Tabel 2 dapat dilihat bahwa lebih dari sebagian besar respoden, memiliki asupan karbohidrat kurang yaitu sebesar 61,3% (n=19). Sementara itu sisanya, memiliki asupan karohidrat yang cukup yaitu sebesar 38,7% (n=12). Berikut adalah distribusi frekuensi asupan karbohidrat pada respoden. Sebagian besar responden, memiliki aktivitas fisik yang sedang yaitu sebesar 54,8% (n=17). Sementara sisanya memiliki aktivitas fisik rendah yaitu sebesar 45,2 (=14). Memiliki kadar glukosa darah tinggi yaitu sebesar 58,1% (n=18). Sementara sisanya memiliki kadar glukosa darah normal yaitu sebesar 41,9% (n=13).

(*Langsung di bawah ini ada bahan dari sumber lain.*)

(** The resource and parameters after the filesystem branch; [None] when it refuses. *)
Definition canonical_operands (rq : RuntimeRequest) (descriptor : option ToolDescriptor)
    (tool_version : option string) (parameters : pydict PyAny PyAny) (w : RuntimeWorld)
  : result (option (option string * pydict PyAny PyAny)) :=
  let is_filesystem_tool :=
    match descriptor with
    | Some d => bool_decide (tc_category (tm_capability (td_metadata d)) = "filesystem"%string)
    | None => false
    end || bool_decide (rq_tool_id rq ∈ FILESYSTEM_TOOLS) in
  let has_path_target := bool_decide (rq_resource rq <> None) || dhas PATH_KEY parameters in
  let available := profile_exists (profile_id (rq_tool_id rq)) (rw_capabilities w) in
  if is_filesystem_tool && has_path_target && (bool_decide (tool_version <> None) || available)
  then match canonical_target (rq_tool_id rq) parameters (rq_resource rq) w with
       | Err FilesystemResourceIdentityError => Ok None
       | Err e => Err e
       | Ok None => Ok (Some (rq_resource rq, parameters))
       | Ok (Some t) =>
           Ok (Some (Some t, if dhas PATH_KEY parameters then dset PATH_KEY (PStr t) parameters
                             else parameters))
       end
  else Ok (Some (rq_resource rq, parameters)).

Tabel 3. Analisis Statistik Chi-square

Tabel 3 bahwa 12 orang respoden memiliki asupan karbohidrat normal dengan Diabetes Mellitus tinggi 44,4%. Dan dari 19 orang respoden dengan asupan karbohidrat kurang memiliki 55,6%. Hal tersebut terlihat bahwa respoden dengan asupan karbohidrat kurang lebih cenderung memiliki kadar glukosa darah tinggi. Selain itu, data 14 orang respoden memiliki aktivitas fisik kurang dengan kadar glukosa darah tinggi 50,0%. Serta dari 17 orang respoden dengan aktivitas fisik sedang yang memiliki kadar glukosa darah tinggi yakni 50,0%. Hal tersebut terlihat bahwa respoden dengan aktivitas fisik cukup cenderung memiliki kadar glukosa darah tinggi. Dengan hasil analisis statistic menunjukan nilai P- value sebesar 0,406.

PEMBAHASAN

Hasil penelitian ini menunjukkan bahwa tidak terdapat hubungan yang bermakna antara asupan karbohidrat dan diabetes mellitus tipe 2. Meskipun penemuan ini mungkin mengejutkan dan tidak sejalan dengan penelitian sebelumnya, penting untuk mencermati perbedaan konteks populasi, metode pengukuran, dan faktor-faktor lingkungan yang mungkin mempengaruhi hasil. Penelitian ini bertentangan dengan hasil penelitian Nurgajayanti et al. (2017) yang menemukan hubungan signifikan antara asupan karbohidrat dan kadar glukosa darah pada pasien diabetes melitus tipe 2. Hasil yang berbeda mungkin disebabkan oleh variasi karakteristik sampel, perbedaan dalam metode pengukuran aktivitas fisik, dan kerangka waktu penelitian yang berbeda. Selain itu, faktor genetik dan perbedaan dalam kebiasaan makan lokal juga dapat memainkan peran dalam perbedaan hasil antara studi ini dan penelitian sebelumnya (Frankilawati & Sudaryanto, 2014).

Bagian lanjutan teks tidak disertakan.